To do: Wherever a line of the listing holds the string "destruct", copy that line.

Data listing:

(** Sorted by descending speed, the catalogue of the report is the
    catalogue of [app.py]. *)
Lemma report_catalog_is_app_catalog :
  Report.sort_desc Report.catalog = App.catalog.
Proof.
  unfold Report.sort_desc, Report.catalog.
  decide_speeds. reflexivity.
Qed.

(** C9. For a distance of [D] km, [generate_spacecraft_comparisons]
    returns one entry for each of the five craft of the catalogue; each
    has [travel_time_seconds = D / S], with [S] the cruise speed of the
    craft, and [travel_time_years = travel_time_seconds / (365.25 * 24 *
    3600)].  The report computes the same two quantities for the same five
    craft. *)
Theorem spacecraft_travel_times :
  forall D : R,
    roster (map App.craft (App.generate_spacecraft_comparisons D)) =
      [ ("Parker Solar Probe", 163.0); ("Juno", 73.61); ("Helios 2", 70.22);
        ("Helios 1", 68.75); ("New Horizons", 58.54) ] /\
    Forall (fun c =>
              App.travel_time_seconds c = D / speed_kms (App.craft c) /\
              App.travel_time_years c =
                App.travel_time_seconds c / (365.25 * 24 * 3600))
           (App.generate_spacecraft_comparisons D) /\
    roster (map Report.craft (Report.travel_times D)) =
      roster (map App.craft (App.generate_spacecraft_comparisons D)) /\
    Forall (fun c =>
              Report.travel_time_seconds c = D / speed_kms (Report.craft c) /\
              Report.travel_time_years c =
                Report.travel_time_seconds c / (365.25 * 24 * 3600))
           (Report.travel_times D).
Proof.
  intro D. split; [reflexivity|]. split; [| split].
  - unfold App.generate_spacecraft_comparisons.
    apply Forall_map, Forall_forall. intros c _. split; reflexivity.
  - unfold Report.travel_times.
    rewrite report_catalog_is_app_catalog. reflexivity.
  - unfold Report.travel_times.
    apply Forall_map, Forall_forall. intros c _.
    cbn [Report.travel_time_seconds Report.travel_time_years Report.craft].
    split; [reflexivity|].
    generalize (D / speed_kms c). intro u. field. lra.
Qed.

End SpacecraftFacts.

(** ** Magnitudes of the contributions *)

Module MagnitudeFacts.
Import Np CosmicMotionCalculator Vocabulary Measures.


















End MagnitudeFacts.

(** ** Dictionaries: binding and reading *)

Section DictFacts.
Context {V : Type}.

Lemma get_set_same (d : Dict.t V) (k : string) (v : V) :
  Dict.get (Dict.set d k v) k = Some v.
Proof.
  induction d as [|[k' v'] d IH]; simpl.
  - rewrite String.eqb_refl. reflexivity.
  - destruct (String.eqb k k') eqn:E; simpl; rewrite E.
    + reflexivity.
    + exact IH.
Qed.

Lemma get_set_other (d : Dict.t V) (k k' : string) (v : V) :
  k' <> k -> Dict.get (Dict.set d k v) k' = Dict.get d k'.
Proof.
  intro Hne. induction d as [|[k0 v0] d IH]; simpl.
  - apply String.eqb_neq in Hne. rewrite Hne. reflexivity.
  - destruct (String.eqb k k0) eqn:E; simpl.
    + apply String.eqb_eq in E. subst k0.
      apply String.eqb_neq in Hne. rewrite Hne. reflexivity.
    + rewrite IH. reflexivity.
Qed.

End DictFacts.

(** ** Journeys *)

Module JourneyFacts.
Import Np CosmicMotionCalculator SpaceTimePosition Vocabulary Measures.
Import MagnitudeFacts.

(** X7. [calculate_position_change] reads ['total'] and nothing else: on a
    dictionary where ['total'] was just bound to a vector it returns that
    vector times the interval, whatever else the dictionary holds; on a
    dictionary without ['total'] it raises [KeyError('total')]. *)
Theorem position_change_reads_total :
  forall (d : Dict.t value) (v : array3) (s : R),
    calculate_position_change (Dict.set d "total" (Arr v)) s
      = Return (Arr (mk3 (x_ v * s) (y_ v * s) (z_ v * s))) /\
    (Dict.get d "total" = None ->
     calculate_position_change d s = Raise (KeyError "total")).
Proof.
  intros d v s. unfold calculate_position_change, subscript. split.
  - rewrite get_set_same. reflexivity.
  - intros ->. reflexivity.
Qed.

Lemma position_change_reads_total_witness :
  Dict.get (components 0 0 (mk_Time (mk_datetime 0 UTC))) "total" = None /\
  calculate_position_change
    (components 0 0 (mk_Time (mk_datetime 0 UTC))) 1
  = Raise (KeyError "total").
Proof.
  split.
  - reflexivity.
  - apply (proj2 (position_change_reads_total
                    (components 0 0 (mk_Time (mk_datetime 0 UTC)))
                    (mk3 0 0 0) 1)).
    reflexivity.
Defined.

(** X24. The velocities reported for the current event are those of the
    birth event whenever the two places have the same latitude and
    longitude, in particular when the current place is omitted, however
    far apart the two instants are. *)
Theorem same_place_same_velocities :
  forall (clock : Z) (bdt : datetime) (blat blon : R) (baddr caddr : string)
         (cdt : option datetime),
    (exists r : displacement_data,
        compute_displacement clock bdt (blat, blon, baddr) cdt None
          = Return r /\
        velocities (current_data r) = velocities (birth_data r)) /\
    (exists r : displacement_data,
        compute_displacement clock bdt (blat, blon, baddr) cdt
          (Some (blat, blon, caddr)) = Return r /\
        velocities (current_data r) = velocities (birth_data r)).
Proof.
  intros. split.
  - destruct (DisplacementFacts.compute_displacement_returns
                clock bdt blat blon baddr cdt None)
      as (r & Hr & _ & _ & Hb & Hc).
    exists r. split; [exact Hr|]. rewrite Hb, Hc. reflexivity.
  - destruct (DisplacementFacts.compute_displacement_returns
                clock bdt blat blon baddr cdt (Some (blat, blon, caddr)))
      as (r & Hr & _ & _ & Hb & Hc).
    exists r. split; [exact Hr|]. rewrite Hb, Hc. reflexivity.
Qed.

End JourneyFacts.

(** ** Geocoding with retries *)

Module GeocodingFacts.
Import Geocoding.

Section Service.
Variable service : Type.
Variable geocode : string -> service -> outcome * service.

Solved problem:
  - destruct (String.eqb k k') eqn:E; simpl; rewrite E.
  - destruct (String.eqb k k0) eqn:E; simpl.
  - destruct (DisplacementFacts.compute_displacement_returns
  - destruct (DisplacementFacts.compute_displacement_returns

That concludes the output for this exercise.